The different diagrams of this topology are characterized by how the 6 external points are paired at each of the three vertices. For the pair at vertex 1 you have $\binom{6}{2}=6!/(4! 2!)=15$ possibilities. For the pair at vertex 2 then there remain $\binom{4}{2}=4!/(2! 2!)=3$ possibilities and then the other pair is fixed, but now we've over counted the possibilities since all diagrams which only differ by a cyclic permutation of the vertices are in fact the same diagram, i.e., we have to devide by the number of cyclic permutations of the three vertices, i.e., by $3!/2=3$. So you get 15 different topologies and thus 15 diagrams.

3. May 13, 2017

### CAF123

Thanks! Yes, I just realised we can allow for permutation of the vertices, so that the number of diagrams is 6!/(3! x (2!)^3) = 15 after dividing throughout by the size of the symmetry group of triangle and the permutations of each of the two legs at the three vertices.
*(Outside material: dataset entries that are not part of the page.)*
(** * Lines *)
Definition line_buf (buf : list Z) : Prop := is_bytes buf /\ 0 < zlen buf /\ byte_at buf (zlen buf - 1) = 0.
Lemma line_buf_wr buf p : line_buf buf -> 0 <= p < zlen buf -> exists buf', wr buf p 0 = Ok buf' /\ line_buf buf' /\ zlen buf' = zlen buf.
Proof.
  intros (Hb & Hl & H0) Hp. rewrite wr_ok by lia. eexists. split; [done|]. assert (E : zlen (<[Z.to_nat p := 0]> buf) = zlen buf) by (by rewrite length_insert).
  split; [|done]. split; [apply Forall_insert; [done|lia]|]. rewrite E. split; [done|]. rewrite byte_at_insert by lia. by destruct (_ =? _).
Qed.
Lemma stop_ok (f : Z -> bool) buf p : line_buf buf -> f 0 = false -> 0 <= p < zlen buf ->
  exists q, (q ← scan_while f buf p; c ← rd buf q; mret (q, c)) = Ok (q, byte_at buf q) /\ p <= q < zlen buf /\ (byte_at buf q <> 0 -> q + 1 < zlen buf).
Proof.
  intros (Hb & Hl & H0) Hf Hp. destruct (scan_while_total f buf p (zlen buf - 1)) as (q & -> & Hq); [lia|lia|by rewrite H0|].
  exists q. cbn [mbind res_bind]. rewrite rd_ok by lia. split; [done|]. split; [lia|]. intros Hne. destruct (decide (q = zlen buf - 1)) as [->|]; [done|lia].
Qed.
Lemma blanks_ok buf p : line_buf buf -> 0 <= p < zlen buf -> exists q, blanks buf p = Ok (q, byte_at buf q) /\ p <= q < zlen buf /\ (byte_at buf q <> 0 -> q + 1 < zlen buf).
Proof. intros H Hp. by apply (stop_ok (fun c => negb (c =? 0) && isspace c)). Qed.
Lemma word_ok buf p : line_buf buf -> 0 <= p < zlen buf -> exists q, word buf p = Ok (q, byte_at buf q) /\ p <= q < zlen buf /\ (byte_at buf q <> 0 -> q + 1 < zlen buf).
Proof. intros H Hp. by apply (stop_ok (fun c => negb (c =? 0) && negb (isspace c))). Qed.
Lemma split_line_ok buf : line_buf buf -> exists o, split_line buf = Ok o /\ forall buf' pi pn p, o = Some (buf', pi, pn, p) ->
  line_buf buf' /\ 0 <= pi < zlen buf' /\ 0 <= pn < p /\ p < zlen buf'.
Proof.
  intros H. unfold split_line. destruct (stop_ok (fun c => negb (c =? 0) && negb (c =? 35)) buf 0 H eq_refl) as (h & E & Hh & _); [destruct H; lia|].
  destruct (scan_while _ buf 0) as [h'|] eqn:Es; cbn [mbind res_bind] in E |- *; [|done]. destruct (rd buf h') as [c|]; cbn [mbind res_bind] in E |- *; [|done]. injection E as -> ->.
  assert (H1 : exists buf1, (if byte_at buf h =? 35 then wr buf h 0 else mret buf) = Ok buf1 /\ line_buf buf1 /\ zlen buf1 = zlen buf).
  { destruct (_ =? 35); [apply line_buf_wr; [done|lia]|by exists buf]. }
  destruct H1 as (buf1 & -> & H1 & L1). cbn [mbind res_bind]. destruct (blanks_ok buf1 0 H1) as (pi & -> & Hpi & Hpi'); [lia|]. cbn [mbind res_bind].
  destruct (Z.eqb_spec (byte_at buf1 pi) 0); [by exists None|]. destruct (word_ok buf1 (pi + 1) H1) as (p & -> & Hp & Hp'); [split; [lia|auto]|]. cbn [mbind res_bind].
  destruct (Z.eqb_spec (byte_at buf1 p) 0); [by exists None|]. destruct (line_buf_wr buf1 p H1) as (buf2 & -> & H2 & L2); [lia|]. cbn [mbind res_bind]. specialize (Hp' ltac:(done)).
  destruct (blanks_ok buf2 (p + 1) H2) as (pn & -> & Hpn & Hpn'); [lia|]. cbn [mbind res_bind].
  destruct (Z.eqb_spec (byte_at buf2 pn) 0); [by exists None|]. destruct (word_ok buf2 (pn + 1) H2) as (p' & -> & Hq & _); [split; [lia|auto]|]. cbn [mbind res_bind].
  eexists. split; [done|]. intros ? ? ? ? [= <- <- <- <-]. split; [done|]. lia.
Qed.
Lemma rstrip_upper (s : string) : rstrip (upper s) = upper (rstrip s).
Proof.
  unfold upper. induction s as [|c s IH]; simpl; [reflexivity|].
  rewrite IH, is_space_upper_char.
  destruct (rstrip s); simpl; [by destruct (is_space c)|reflexivity].
Qed.

Lemma strip_upper (s : string) : strip (upper s) = upper (strip s).
Proof. unfold strip. by rewrite lstrip_upper, rstrip_upper. Qed.

(** Two spellings of a search text that differ only in case are searched
    for alike. *)
Lemma search_key_case (q q' : string) :
  lower q' = lower q -> upper (strip q') = upper (strip q).
Proof.
  intros H. rewrite <- !strip_upper, <- (upper_lower q), <- (upper_lower q').
  by rewrite H.
Qed.

End TextFacts.

(** ** The region filter *)

Section LiveFacts.

Import Live.

Variables (b : bounds) (min_alt max_alt : Q) (callsign_search : string) (ts : Z).

Lemma live_step_filter (acc : list flight) (s : state_vector) :
  live_step b min_alt max_alt callsign_search ts acc s
  = acc ++ region_filter b min_alt max_alt callsign_search
             (option_list (parse_state ts s)).
Proof.
  unfold live_step, parse_state, region_filter, keeps.
  destruct (sv_lat s) as [lat|], (sv_lon s) as [lon|]; simpl;
    try (by rewrite app_nil_r).
  destruct (in_bounds b lat lon); simpl; [|by rewrite app_nil_r].
  destruct (Py.between _ _ _); simpl; [|by rewrite app_nil_r].
  destruct (Text.truthy callsign_search); simpl; [|reflexivity].
  destruct (Text.str_in _ _); simpl; [reflexivity|by rewrite app_nil_r].
Qed.

(** The loop is the parser followed by the filter. *)
Lemma live_flights_filter (sts : list state_vector) :
  live_flights b min_alt max_alt callsign_search ts sts
  = region_filter b min_alt max_alt callsign_search (omap (parse_state ts) sts).
Proof.
  unfold live_flights.
  enough (forall acc,
    fold_left (live_step b min_alt max_alt callsign_search ts) sts acc
    = acc ++ region_filter b min_alt max_alt callsign_search
               (omap (parse_state ts) sts)) as H by apply (H []).
  induction sts as [|s sts IH]; intros acc; simpl.
  - by rewrite app_nil_r.
  - rewrite IH, live_step_filter, <- app_assoc. f_equal.
    unfold region_filter. destruct (parse_state ts s); simpl; [|reflexivity].
    by destruct (keeps _ _ _ _ _).
Qed.

Lemma region_filter_sublist (records : list flight) :
  region_filter b min_alt max_alt callsign_search records `sublist_of` records.
Proof.
  unfold region_filter. induction records as [|f records IH]; simpl.
  - constructor.
  - destruct (keeps _ _ _ _ f); by constructor.
Qed.

Lemma in_live_flights (sts : list state_vector) (f : flight) :
  In f (live_flights b min_alt max_alt callsign_search ts sts)
  <-> (exists s, In s sts /\ parse_state ts s = Some f)
      /\ keeps b min_alt max_alt callsign_search f = true.
Proof.
  rewrite live_flights_filter. unfold region_filter.
  rewrite filter_In, <- list_elem_of_In, list_elem_of_omap.
  setoid_rewrite list_elem_of_In. reflexivity.
Qed.

End LiveFacts.

Section LiveClaims.

Import Live.

(** C4. For every batch, bounds and altitude range the output of the
    region filter is a subsequence of the parsed input, in input order,
    and every output record lies within the bounds (inclusive) and has
    [min_alt <= altitude <= max_alt]; the handler runs the same loop on
    [REGION_BOUNDS]. *)
Theorem region_filter_subsequence_and_sound
    (b : bounds) (min_alt max_alt : Q) (callsign_search : string) (ts : Z)
    (sts : list state_vector) :
  let out := live_flights b min_alt max_alt callsign_search ts sts in
  out `sublist_of` omap (parse_state ts) sts
  /\ Forall (fun f =>
       (min_lat b <= fl_lat f <= max_lat b)%Q
       /\ (min_lon b <= fl_lon f <= max_lon b)%Q
       /\ (min_alt <= fl_altitude f <= max_alt)%Q) out
  /\ (forall now a data table,
        flights (fst (api_flights_live now a data table))
        = live_flights REGION_BOUNDS (Py.get (arg_min_alt a) 0%Q)
            (Py.get (arg_max_alt a) 50000%Q)
            (Text.upper (Text.strip (Py.get (arg_callsign a) EmptyString)))
            (Py.get (time data) now) (Py.or_nil (states data))).
Proof.
  cbv zeta. split; [|split].
  - rewrite live_flights_filter. apply region_filter_sublist.
  - apply List.Forall_forall. intros f Hf.
    apply in_live_flights in Hf as [_ Hk]. unfold keeps in Hk.
    apply andb_true_iff in Hk as [Hk _].
    apply andb_true_iff in Hk as [Hb Ha].
    unfold in_bounds, Py.between in *.
    repeat match goal with
           | H : _ && _ = true |- _ => apply andb_true_iff in H as [? ?]
           | H : Qle_bool _ _ = true |- _ => apply Qle_bool_iff in H
           end.
    auto.
  - reflexivity.
Qed.

(** The claim of C2 as stated fails: a callsign transmitted in lower case
    contains the search text ignoring case, yet the record is dropped. *)
Lemma callsign_match_depends_on_record_case :
  ~ (forall (now : Z) (a : args) (data : response) (table : list snapshot)
            (q : string) (s : state_vector) (f : flight),
        arg_callsign a = Some q -> q <> EmptyString ->
        In s (Py.or_nil (states data)) ->
        parse_state (Py.get (time data) now) s = Some f ->
        in_bounds REGION_BOUNDS (fl_lat f) (fl_lon f) = true ->
        Py.between (Py.get (arg_min_alt a) 0%Q) (fl_altitude f)
                   (Py.get (arg_max_alt a) 50000%Q) = true ->
        (In f (flights (fst (api_flights_live now a data table)))
         <-> Text.contains_ignoring_case q (fl_callsign f) = true)).
Proof.
  intros H.
  pose (s := Samples.lower_case_vector).
  pose (f := {| fl_icao24 := "800a01"; fl_callsign := "abc1";
                fl_origin_country := "India"; fl_lat := 10; fl_lon := 70;
                fl_altitude := 1000; fl_velocity := 230; fl_heading := 90;
                fl_timestamp := 1700000000 |}).
  assert (Hin : In f (flights (fst (api_flights_live 0 (Samples.search "abc")
                                      (Samples.feed_of [s]) [])))).
  { apply (H 0%Z _ _ [] "abc"%string s f);
      first [reflexivity | discriminate | left; reflexivity]. }
  vm_compute in Hin. exact Hin.
Qed.

(** C2, as the code has it. The search text is trimmed and upper-cased and
    must then occur verbatim in the record's (trimmed) callsign: with the
    other tests passing, the record is retained exactly when it does. The
    match therefore ignores the case of the search text, and it is
    containment ignoring case for every record whose callsign is in upper
    case. *)
Theorem callsign_match_upper_cased_search
    (now : Z) (a : args) (data : response) (table : list snapshot)
    (q : string) (s : state_vector) (f : flight) :
  arg_callsign a = Some q ->
  Text.strip q <> EmptyString ->
  In s (Py.or_nil (states data)) ->
  parse_state (Py.get (time data) now) s = Some f ->
  in_bounds REGION_BOUNDS (fl_lat f) (fl_lon f) = true ->
  Py.between (Py.get (arg_min_alt a) 0%Q) (fl_altitude f)
             (Py.get (arg_max_alt a) 50000%Q) = true ->
  (In f (flights (fst (api_flights_live now a data table)))
   <-> Text.str_in (Text.upper (Text.strip q)) (fl_callsign f) = true)
  /\ (Text.upper (fl_callsign f) = fl_callsign f ->
      (In f (flights (fst (api_flights_live now a data table)))
       <-> Text.contains_ignoring_case (Text.strip q) (fl_callsign f) = true))
  /\ (forall (a' : args) (q' : string),
        arg_min_alt a' = arg_min_alt a -> arg_max_alt a' = arg_max_alt a ->
        arg_callsign a' = Some q' -> Text.lower q' = Text.lower q ->
        api_flights_live now a' data table = api_flights_live now a data table).
Proof.
  intros Hq Hne Hs Hf Hb Ha.
  assert (Hmain : In f (flights (fst (api_flights_live now a data table)))
     <-> Text.str_in (Text.upper (Text.strip q)) (fl_callsign f) = true).
  { unfold api_flights_live; cbn [fst flights]. rewrite in_live_flights.
    unfold keeps. rewrite Hb, Ha, Hq; cbn [Py.get andb].
    unfold Text.upper at 1. rewrite truthy_map_chars.
    destruct (Text.truthy (Text.strip q)) eqn:Ht.
    - cbn [negb orb]. split; [tauto|]. intros H; split; [eauto|exact H].
    - apply truthy_false in Ht. contradiction. }
  split; [exact Hmain|split].
  - intros Hup. rewrite Hmain. unfold Text.contains_ignoring_case.
    by rewrite Hup.
  - intros a' q' Hmin Hmax Hq' Hcase. unfold api_flights_live.
    rewrite Hmin, Hmax, Hq, Hq'; cbn [Py.get].
    by rewrite (search_key_case _ _ Hcase).
Qed.

Lemma callsign_match_upper_cased_search_witness :
  In (Build_flight "800a01" "AI101" "India" 10 70 1000 230 90 1700000000)
     (flights (fst (api_flights_live 0 (Samples.search " ai1 ")
                      (Samples.feed_of [Samples.padded_vector]) []))).
Proof.
  apply (callsign_match_upper_cased_search 0 (Samples.search " ai1 ")
           (Samples.feed_of [Samples.padded_vector]) [] " ai1 "
           Samples.padded_vector
           (Build_flight "800a01" "AI101" "India" 10 70 1000 230 90 1700000000));
    first [reflexivity | discriminate | left; reflexivity].
Defined.

(** C7. Every record of the filtered batch that is stored (the first 100)
    is stored as one new row, in order after the existing rows, and the
    row carries the record's icao24, callsign, lat, lon, altitude,
    velocity and timestamp unchanged. *)
Theorem snapshot_preserves_flight_fields
    (now : Z) (a : args) (data : response) (table : list snapshot) :
  let r := api_flights_live now a data table in
  snd r = table ++ map snapshot_row (firstn 100 (flights (fst r)))
  /\ (forall (i : nat) (f : flight),
        (i < 100)%nat -> flights (fst r) !! i = Some f ->
        exists row, snd r !! (List.length table + i)%nat = Some row
          /\ snap_icao24 row = fl_icao24 f
          /\ snap_callsign row = fl_callsign f
          /\ snap_lat row = fl_lat f
          /\ snap_lon row = fl_lon f
          /\ snap_altitude row = fl_altitude f
          /\ snap_velocity row = fl_velocity f
          /\ snap_timestamp row = fl_timestamp f)
  /\ (forall f, In f (flights (fst r)) ->
        exists s, In s (Py.or_nil (states data))
          /\ parse_state (Py.get (time data) now) s = Some f).
Proof.
  cbv zeta.
  assert (Hstore : forall fls rows,
    fold_left (fun rows f => rows ++ [snapshot_row f]) fls rows
    = rows ++ map snapshot_row fls).
  { induction fls as [|f fls IH]; intros rows; simpl.
    - by rewrite app_nil_r.
    - by rewrite IH, <- app_assoc. }
  assert (Hsnd : snd (api_flights_live now a data table)
    = table ++ map snapshot_row
        (firstn 100 (flights (fst (api_flights_live now a data table))))).
  { unfold api_flights_live, store_snapshots; cbn [fst snd flights].
    apply Hstore. }
  split; [exact Hsnd|split].
  - intros i f Hi Hf. exists (snapshot_row f). split; [|by repeat split].
    rewrite Hsnd, lookup_app_r by lia.
    replace (List.length table + i - List.length table)%nat with i by lia.
    rewrite list_lookup_fmap, lookup_take_lt by exact Hi.
    by rewrite Hf.
  - intros f Hf. unfold api_flights_live in Hf; cbn [fst flights] in Hf.
    by apply in_live_flights in Hf as [Hs _].
Qed.

End LiveClaims.

(** ** Congestion statistics *)

Section StatsFacts.

Import Stats.

Lemma count_since_filter (t : Z) (table : list snapshot) :
  count_since t table
  = List.length (filter (fun r => (t <= snap_timestamp r)%Z) table).
Proof.
  unfold count_since. induction table as [|r table IH]; [reflexivity|].
  rewrite filter_cons. cbn [List.filter].
  destruct (Z.leb_spec t (snap_timestamp r)); destruct (decide _);
    try lia; simpl; by rewrite IH.
Qed.

Lemma add_to_group_keys (P : Z -> Prop) (h : Z) (groups : list (Z * nat)) :
  P h -> List.Forall (fun q => P (fst q)) groups ->
  List.Forall (fun q => P (fst q)) (add_to_group h groups).
Proof.
  intros Hh. induction groups as [|[k c] rest IH]; intros Hg; simpl.
  - by constructor.
  - inversion_clear Hg as [|? ? Hk Hrest].
    destruct (Z.eqb_spec h k); [by constructor|].
    destruct (Z.ltb_spec k h).
    + constructor; [exact Hh|]. by constructor.
    + constructor; [exact Hk|]. by apply IH.
Qed.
I suppose this 'cyclic permutation of vertices' argument doesn't work beyond scalar theories because then we can allow for our propagators to carry arrows so the number of diagrams increases? e.g the 2-> 4 scattering for two incoming fermions (psi/psibar) and four outgoing fermions(psi,psi,psibar,psibar) has 48 contributions with gluon propagators.

4. May 13, 2017

### vanhees71

Then it gets indeed more complicated, exactly for the reason you mention!